Stored data entries:
(* ===== verification/Update.v ===== *)
(** * Update: release versions, discovery and update ownership
    ([internal/update/update.go], [internal/update/policy.go])

    Which versions are accepted and how they are ordered, which release a check
    offers, the digests and URLs a download must have, and which package manager
    owns an executable.  The HTTP answers of the release service, the
    environment and SHA-256 are parameters. *)

From S2P Require Export Prelude GoStrings GoText Url.

Module Upd.

Inductive UErr :=
| EVersion | ERepository | EChannel | ENonStable | ENoRelease | EFetch
| ERunner | EDirect | EProvider | ECommand | EMode | ENoExecutable | EConflict | EHintConflict | EAmbiguous
| ENilReader | EDigestKind | EDigestLength | EDigestText | EDigestMismatch
| EAssetName | EDuplicateChecksum | EChecksumLength | EChecksumText | EReadChecksums | ENoChecksum
| EURL | EURLHost | EURLPath.
#[global] Instance UErr_eq_dec : EqDecision UErr.
Proof. solve_decision. Defined.

(** ** Versions *)

(** [len(p) > 1 && p[0] == '0'] *)
Definition leading_zero (s : string) : bool :=
  (1 <? slen s) && match s with String c _ => Ascii.eqb c "0" | "" => false end.

Definition validSemverIdentifier (value : string) : bool :=
  str_forall (fun r => is_lower r || is_upper r || is_digit r || Ascii.eqb r "-") value.

Definition isNumeric (value : string) : bool :=
  negb (String.eqb value "") && str_forall is_digit value.

Definition corePart (p : string) : bool :=
  negb (String.eqb p "") && negb (leading_zero p) && is_ok (ParseUint p).

Definition prereleasePart (identifier : string) : bool :=
  negb (String.eqb identifier "") && validSemverIdentifier identifier &&
  negb (isNumeric identifier && leading_zero identifier).

Definition normalizeVersion (value : string) : result UErr string :=
  let v := TrimPrefix (TrimSpace value) "v" in
  if String.eqb v "" then Err EVersion
  else
    let withoutBuild := (CutOr v "+").1 in
    let '(core, prerelease) := CutOr withoutBuild "-" in
    let parts := Split core "." in
    if negb (length parts =? 3)%nat then Err EVersion
    else if negb (forallb corePart parts) then Err EVersion
    else if ContainsChar withoutBuild "-" then
      if String.eqb prerelease "" then Err EVersion
      else if forallb prereleasePart (Split prerelease ".") then Ok withoutBuild else Err EVersion
    else Ok withoutBuild.

Record semanticVersion := mkVersion { core : list Z; prerelease : list string }.

Definition parseSemanticVersion (value : string) : result UErr semanticVersion :=
  normalized ← normalizeVersion value;
  match Cut normalized "-" with
  | Some (c, p) => Ok (mkVersion (map ParseUintVal (Split c ".")) (Split p "."))
  | None => Ok (mkVersion (map ParseUintVal (Split normalized ".")) [])
  end.

(** The loop over the three core numbers; [None] when they are all equal. *)
Fixpoint compareCore (a b : list Z) : option Z :=
  match a, b with
  | x :: a', y :: b' => if x <? y then Some (-1) else if y <? x then Some 1 else compareCore a' b'
  | _, _ => None
  end.
(* ===== verification/Staging.v ===== *)
(** * Staging: download, verify and install an update
    ([internal/update/staging.go], [apply_unix.go], [apply_windows.go], [service.go])

    HTTP answers, archive readers, SHA-256, the version a candidate prints and
    the outcome of each file operation are inputs; the staging directories, the
    files beside the executable and the update lock are state. *)

From S2P Require Export Update.

Module Stg.
Import Upd.

Inductive SErr :=
| ENoUpdate | EUpd (e : UErr) | ENotFound (name : string) | EAmbiguousAsset (name : string)
| EURLForm | EPinned | EHost | ERedirects | EHTTP | EStatus | ERead | ESizeLimit
| EDigestForm | EDigestDisagrees | EMkdir | ECreate | ESync | EChecksum | EArchiveDigest
| EArchiveKind | EArchive | EDuplicateBinary | ENoBinary | EBinaryEntry | ESizeMismatch
| ECandidateRun | ECandidateVersion
| ECancelled | ESamePath | ETarget | ECandidateFile | ETemp | ECopy | EBackupExists | EBackup
| EActivate (rollback : bool) | EInstalledVersion (rollback : bool) | ERemoveBackup
| ENotStaged | EBusy | ELock | EParent | EHelperName | ERestart.

(** ** Assets and URLs *)

Definition checksumsAssetName : string := "checksums.txt".
Definition maxChecksumsBytes : Z := 2 * 1024 * 1024.
Definition maxArchiveBytes : Z := 512 * 1024 * 1024.
Definition maxCandidateBytes : Z := 256 * 1024 * 1024.

Definition exactAsset (assets : list Asset) (name : string) : result SErr Asset :=
  match bfilter (fun a => String.eqb (aName a) name) assets with
  | [] => Err (ENotFound name)
  | [a] => Ok a
  | _ => Err (EAmbiguousAsset name)
  end.

Definition ValidateDownloadURL (raw : string) (redirect : bool) : option SErr :=
  match urlParse raw with
  | None => Some EURLForm
  | Some u =>
      if negb (String.eqb (Scheme u) "https") || bool_decide (is_Some (User u)) then Some EURLForm
      else
        let host := ToLower (Hostname u) in
        if String.eqb host "github.com" then
          if HasPrefix (EscapedPath u) releasePath then None else Some EPinned
        else if redirect && (String.eqb host "release-assets.githubusercontent.com" ||
                             String.eqb host "objects.githubusercontent.com") then None
        else Some EHost
  end.

(** What a GET of a URL meets: the redirects in order, then the answer; [body]
    is [None] when reading it fails. *)
Record Answer := mkAnswer { redirects : list string; status : Z; body : option string }.
Definition Client := string -> option Answer.
Definition Validator := string -> bool -> option SErr.

(** The redirect check of [clientWithRedirectValidation]; [seen] is [len(via)]. *)
Fixpoint checkRedirects (validator : Validator) (seen : nat) (urls : list string) : option SErr :=
  match urls with
  | [] => None
  | u :: urls' =>
      match validator u true with
      | Some e => Some e
      | None => if (10 <=? seen)%nat then Some ERedirects else checkRedirects validator (S seen) urls'
      end
  end.

Definition doGet (client : Client) (validator : Validator) (rawURL : string) : result SErr (option string) :=
  match validator rawURL false with
  | Some e => Err e
  | None =>
      match client rawURL with
      | None => Err EHTTP
      | Some a =>
          match checkRedirects validator 1 (redirects a) with
          | Some e => Err e
          | None => if status a =? 200 then Ok (body a) else Err EStatus
          end
      end
  end.

Definition downloadBytes (client : Client) (validator : Validator) (rawURL : string) (limit : Z) : result SErr string :=
  b ← doGet client validator rawURL;
  match b with
  | None => Err ERead
  | Some data => if limit <? slen data then Err ESizeLimit else Ok data
  end.

(** ** Archives *)

(** An entry of a zip or tar archive; [eData] is [None] when reading it fails. *)
Inductive Kind := KRegular | KDir | KOther.
#[global] Instance Kind_eq_dec : EqDecision Kind.
Proof. solve_decision. Defined.
Record Entry := mkEntry { eName : string; eKind : Kind; eSize : Z; eData : option string }.

Record StageEnv := mkStageEnv {
  sha256 : string -> list Z;
  zipEntries : string -> option (list Entry);          (** [zip.OpenReader] *)
  tarEntries : string -> option (list Entry * bool);   (** the entries, and whether the stream ends well *)
  runsVersion : string -> option string;               (** what a candidate prints for [--version] *)
  mkdirOk : bool; createOk : string -> bool; syncOk : bool; closeOk : bool; removeAllOk : bool;
  runtimeGOOS : string; runtimeGOARCH : string }.

Definition toSlash (env : StageEnv) (name : string) : string :=
  if String.eqb (runtimeGOOS env) goosWindows then ReplaceChar name "\" "/" else name.

(** A staging directory: its files by name. *)
Abbreviation Dir := (gmap string string).

(** A failed copy leaves a file that only its directory's removal disposes of:
    its content is not modelled.  [O_EXCL] creation, a copy of at most one byte over the limit, then the sizes. *)
Definition writeCandidate (env : StageEnv) (name : string) (source : option string) (expected : Z) (d : Dir)
  : option SErr * Dir :=
  if negb (createOk env name) || bool_decide (is_Some (d !! name)) then (Some ECreate, d)
  else match source with
       | None => (Some ECopy, <[name := ""]> d)
       | Some data =>
           let data := str_takeZ (maxCandidateBytes + 1) data in
           let d := <[name := data]> d in
           if negb (closeOk env) then (Some ECopy, d)
           else if (maxCandidateBytes <? slen data) || negb (slen data =? expected) then (Some ESizeMismatch, d)
           else (None, d)
       end.

Definition extractZipCandidate (env : StageEnv) (archive binaryName : string) (d : Dir) : option SErr * Dir :=
  match zipEntries env archive with
  | None => (Some EArchive, d)
  | Some entries =>
      match bfilter (fun e => String.eqb (toSlash env (eName e)) binaryName) entries with
      | [] => (Some ENoBinary, d)
      | [e] =>
          if bool_decide (eKind e = KDir) || (maxCandidateBytes <? eSize e) then (Some EBinaryEntry, d)
          else writeCandidate env binaryName (eData e) (eSize e) d
      | _ => (Some EDuplicateBinary, d)
      end
  end.

(** The loop over a tar stream, which writes the candidate as it finds it. *)
Fixpoint tarLoop (env : StageEnv) (binaryName : string) (entries : list Entry) (ends : bool) (found : bool) (d : Dir)
  : option SErr * Dir :=
  match entries with
  | [] => (if negb ends then Some EArchive else if found then None else Some ENoBinary, d)
  | e :: entries' =>
      if negb (String.eqb (toSlash env (eName e)) binaryName) then tarLoop env binaryName entries' ends found d
      else if found then (Some EDuplicateBinary, d)
      else if negb (bool_decide (eKind e = KRegular)) || (eSize e <? 0) || (maxCandidateBytes <? eSize e) then (Some EBinaryEntry, d)
      else match writeCandidate env binaryName (eData e) (eSize e) d with
           | (Some err, d) => (Some err, d)
           | (None, d) => tarLoop env binaryName entries' ends true d
           end
  end.

Definition extractTarCandidate (env : StageEnv) (archive binaryName : string) (d : Dir) : option SErr * Dir :=
  match tarEntries env archive with
  | None => (Some EArchive, d)
  | Some (entries, ends) => tarLoop env binaryName entries ends false d
  end.

Definition extractCandidate (env : StageEnv) (archive assetName binaryName : string) (d : Dir) : option SErr * Dir :=
  if HasSuffix assetName ".zip" then extractZipCandidate env archive binaryName d
  else if HasSuffix assetName ".tar.gz" then extractTarCandidate env archive binaryName d
  else (Some EArchiveKind, d).

Definition verifyCandidateVersion (runs : string -> option string) (content want : string) : option SErr :=
  match runs content with
  | None => Some ECandidateRun
  | Some output =>
      match normalizeVersion (TrimSpace output), normalizeVersion want with
      | Ok got, Ok wantVersion => if String.eqb got wantVersion then None else Some ECandidateVersion
      | Err e, _ | _, Err e => Some (EUpd e)
      end
  end.

(** ** Staging *)

(** The staging directories that exist, by the number of their creation. *)
Record Staging := mkStaging { dirs : gmap nat Dir; nextDir : nat }.
Definition put (w : Staging) (id : nat) (d : Dir) : Staging := mkStaging (<[id := d]> (dirs w)) (nextDir w).

Record StagedCandidate := mkStaged {
  sCheck : CheckResult; sAssetName : string; sArchive : string; sBinary : string; sSHA256 : string; sDir : nat }.

(** [StagedCandidate.Cleanup]. *)
Definition cleanupStaged (removeOk : bool) (id : nat) (w : Staging) : Staging :=
  if removeOk then mkStaging (delete id (dirs w)) (nextDir w) else w.

Definition downloadFile (env : StageEnv) (client : Client) (validator : Validator) (rawURL name : string) (limit : Z) (d : Dir)
  : result SErr string * Dir :=
  match doGet client validator rawURL with
  | Err e => (Err e, d)
  | Ok b =>
      if negb (createOk env name) || bool_decide (is_Some (d !! name)) then (Err ECreate, d)
      else match b with
           | None => (Err ERead, <[name := ""]> d)
           | Some data =>
               let data := str_takeZ (limit + 1) data in
               let d := <[name := data]> d in
               if limit <? slen data then (Err ESizeLimit, d)
               else if negb (syncOk env) then (Err ESync, d)
               else (Ok (hexEncode (sha256 env data)), d)
           end
  end.

Definition digestAgrees (asset : Asset) (checksum : string) : option SErr :=
  if String.eqb (aDigest asset) "" then None
  else
    let digest := TrimSpace (aDigest asset) in
    if negb (HasPrefix (ToLower digest) "sha256:") then Some EDigestForm
    else if negb (EqualFold (TrimPrefix (ToLower digest) "sha256:") checksum) then Some EDigestDisagrees
    else None.

(** The part of [StageCheck] inside the directory it made: download, compare,
    extract, run.  The platform decides the asset and the binary name. *)
Definition fillDir (env : StageEnv) (client : Client) (validator : Validator) (goos goarch : string)
  (check : CheckResult) (asset : Asset) (checksum : string) (d : Dir) : result SErr (string * string) * Dir :=
  let assetName := AssetName goos goarch in
  match downloadFile env client validator (aURL asset) assetName maxArchiveBytes d with
  | (Err e, d) => (Err e, d)
  | (Ok archiveSHA, d) =>
      if negb (EqualFold archiveSHA checksum) then (Err EChecksum, d)
      else if negb (String.eqb (aDigest asset) "") &&
              negb (EqualFold ("sha256:" +:+ archiveSHA) (TrimSpace (aDigest asset))) then (Err EArchiveDigest, d)
      else
        let binaryName := if String.eqb goos goosWindows then windowsExecutableName else productName in
        let archive := default "" (d !! assetName) in
        match extractCandidate env archive assetName binaryName d with
        | (Some e, d) => (Err e, d)
        | (None, d) =>
            let content := default "" (d !! binaryName) in
            let verdict :=
              if String.eqb goos (runtimeGOOS env) && String.eqb goarch (runtimeGOARCH env)
              then verifyCandidateVersion (runsVersion env) content (Latest check) else None in
            match verdict with
            | Some e => (Err e, d)
            | None => (Ok (archiveSHA, binaryName), d)
            end
        end
  end.

Definition StageCheck (env : StageEnv) (client : Client) (validator : Validator) (goos goarch : string)
  (check : CheckResult) (w : Staging) : result SErr StagedCandidate * Staging :=
  if negb (Available check) then (Err ENoUpdate, w)
  else
    let goos := if String.eqb goos "" then runtimeGOOS env else goos in
    let goarch := if String.eqb goarch "" then runtimeGOARCH env else goarch in
    let assetName := AssetName goos goarch in
    match (asset ← exactAsset (rAssets (cRelease check)) assetName;
           checksumsAsset ← exactAsset (rAssets (cRelease check)) checksumsAssetName;
           checksums ← downloadBytes client validator (aURL checksumsAsset) maxChecksumsBytes;
           match ChecksumForAsset checksums assetName with
           | Err e => Err (EUpd e)
           | Ok checksum =>
               match digestAgrees asset checksum with
               | Some e => Err e
               | None => Ok (asset, checksum)
               end
           end) with
    | Err e => (Err e, w)
    | Ok (asset, checksum) =>
        if negb (mkdirOk env) then (Err EMkdir, w)
        else
          let id := nextDir w in
          let w := mkStaging (<[id := ∅]> (dirs w)) (S id) in
          match fillDir env client validator goos goarch check asset checksum ∅ with
          | (Err e, d) => (Err e, cleanupStaged (removeAllOk env) id (put w id d))
          | (Ok (sha, binaryName), d) =>
              (Ok (mkStaged check assetName assetName binaryName sha id), put w id d)
          end
    end.

(** ** Replacing the executable *)

Record File := mkFile { fContent : string; fRegular : bool }.
Abbreviation Files := (gmap string File).

Definition rename (a b : string) (fs : Files) : Files :=
  match fs !! a with Some f => <[b := f]> (delete a fs) | None => fs end.
(* ===== verification/Config.v ===== *)
(** * Config: options, their sources and the INI file ([internal/config/config.go])

    The value of each option, the switch that applies a value to it, the INI and
    dotenv readers, the environment, the command line, the order in which they
    are applied, and the INI writer.  Paths are slash paths: the branches for
    Windows are left out.  Floating-point numbers and the text of durations are
    parameters. *)

From S2P Require Export Prelude GoStrings GoText Url.
From S2P Require Resolver Update.
Import Resolver.Rv(Rule, mkRawRule).

Module Cf.

(** ** The configuration

    The fields of a type are a total function of their names, so that setting a
    field is one update. *)

Inductive StrField :=
| Server | PAC | PACEncoding | Listen | Allow | NoProxy | DNS | UserAgent | Username | Password | Auth
| AutoUpdate | UpdateChannel | InstallProvider | Test | ConfigPath | ClientAuth | ClientUsername | ClientPassword.
Inductive IntField := Port | Workers | Threads | Idle | ProxyReload | Log.
Inductive BoolField :=
| Gateway | Hostonly | Kerberos | Foreground | ClientNoSSPI | TestAuth | PasswordAction | ClientPasswordAction
| Help | Version | CheckUpdate | DoUpdate | Install | Background | ApplySystemProxy | Uninstall | Force | Save
| Quit | Restart | Doctor.
#[global] Instance StrField_eq : EqDecision StrField. Proof. solve_decision. Defined.
#[global] Instance IntField_eq : EqDecision IntField. Proof. solve_decision. Defined.
#[global] Instance BoolField_eq : EqDecision BoolField. Proof. solve_decision. Defined.

Definition upd {K V} `{EqDecision K} (f : K -> V) (k : K) (v : V) : K -> V := fun k' => if decide (k' = k) then v else f k'.

Section Config.

(** [float64] with [strconv.ParseFloat] and the verb [%g]; [time.ParseDuration]
    and [Duration.String]. *)
Context {Float : Type} (ParseFloat : string -> option Float) (formatG : Float -> string)
        (ParseDuration : string -> option Duration) (durationString : Duration -> string).
(** [20.0] and [24h]. *)
Context (twenty : Float).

● What is required
Please return only the lines above, starting at the line that has "negb (String.eqb p" and ending at the line that has "Definition normalizeVersion (value", keeping both and leaving each one unchanged.

● Worked solution
  negb (String.eqb p "") && negb (leading_zero p) && is_ok (ParseUint p).

Definition prereleasePart (identifier : string) : bool :=
  negb (String.eqb identifier "") && validSemverIdentifier identifier &&
  negb (isNumeric identifier && leading_zero identifier).

Definition normalizeVersion (value : string) : result UErr string :=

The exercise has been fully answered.